> _EXERCISE INPUT_:

______

(* ===== verification/J1939Type.v ===== *)
(** * Constants of [include/jay/j1939_type.hpp]

    The typedefs [priority_t], [address_t] (8 bits), [pgn_t] (32 bits) and
    [name_t] (64 bits) are [Z]; the width is written where a value is
    converted to it. *)

From S2P Require Import Prelude.

(** Largest PDU format of an addressable (PDU1) message. *)
Definition PF_PDU1_MAX : Z := 0xEF.
Definition PF_ADDRESS_CLAIM : Z := 0xEE.
Definition PF_REQUEST : Z := 0xEA.
Definition PF_ACKNOWLEDGE : Z := 0xE8.

(** Highest unicast address (253), idle address (254), broadcast / no address (255). *)
Definition J1939_MAX_UNICAST_ADDR : Z := 0xFD.
Definition J1939_IDLE_ADDR : Z := 0xFE.
Definition J1939_NO_ADDR : Z := 0xFF.
Definition J1939_NO_NAME : Z := 0.

Definition J1939_PGN_REQUEST : Z := 0x0EA00.
Definition J1939_PGN_ADDRESS_CLAIMED : Z := 0x0EE00.
Definition J1939_PGN_ADDRESS_COMMANDED : Z := 0x0FED8.
Definition J1939_PGN_PDU1_MAX : Z := 0x3FF00.
Definition J1939_PGN_MAX : Z := 0x3FFFF.

(** A usable unicast address. *)
Definition unicast (a : Z) : Prop := 0 <= a <= J1939_MAX_UNICAST_ADDR.

#[export] Instance unicast_dec a : Decision (unicast a).
Proof. unfold unicast. apply _. Defined.

Lemma unicast_uint a : unicast a -> is_uint 8 a.
Proof. unfold unicast, is_uint, J1939_MAX_UNICAST_ADDR. lia. Qed.

(** Unfolds the address constants for [lia]. *)
Ltac addr_lia :=
  unfold unicast, J1939_MAX_UNICAST_ADDR, J1939_IDLE_ADDR, J1939_NO_ADDR, is_uint in *; lia.

#[export] Hint Resolve unicast_uint : jay.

______

> _DIRECTIONS_: Take the listing above and set it down exactly.

> _ANSWER TO THE EXERCISE_:
(* ===== verification/J1939Type.v ===== *)
(** * Constants of [include/jay/j1939_type.hpp]

    The typedefs [priority_t], [address_t] (8 bits), [pgn_t] (32 bits) and
    [name_t] (64 bits) are [Z]; the width is written where a value is
    converted to it. *)

From S2P Require Import Prelude.

(** Largest PDU format of an addressable (PDU1) message. *)
Definition PF_PDU1_MAX : Z := 0xEF.
Definition PF_ADDRESS_CLAIM : Z := 0xEE.
Definition PF_REQUEST : Z := 0xEA.
Definition PF_ACKNOWLEDGE : Z := 0xE8.

(** Highest unicast address (253), idle address (254), broadcast / no address (255). *)
Definition J1939_MAX_UNICAST_ADDR : Z := 0xFD.
Definition J1939_IDLE_ADDR : Z := 0xFE.
Definition J1939_NO_ADDR : Z := 0xFF.
Definition J1939_NO_NAME : Z := 0.

Definition J1939_PGN_REQUEST : Z := 0x0EA00.
Definition J1939_PGN_ADDRESS_CLAIMED : Z := 0x0EE00.
Definition J1939_PGN_ADDRESS_COMMANDED : Z := 0x0FED8.
Definition J1939_PGN_PDU1_MAX : Z := 0x3FF00.
Definition J1939_PGN_MAX : Z := 0x3FFFF.

(** A usable unicast address. *)
Definition unicast (a : Z) : Prop := 0 <= a <= J1939_MAX_UNICAST_ADDR.

#[export] Instance unicast_dec a : Decision (unicast a).
Proof. unfold unicast. apply _. Defined.

Lemma unicast_uint a : unicast a -> is_uint 8 a.
Proof. unfold unicast, is_uint, J1939_MAX_UNICAST_ADDR. lia. Qed.

(** Unfolds the address constants for [lia]. *)
Ltac addr_lia :=
  unfold unicast, J1939_MAX_UNICAST_ADDR, J1939_IDLE_ADDR, J1939_NO_ADDR, is_uint in *; lia.

#[export] Hint Resolve unicast_uint : jay.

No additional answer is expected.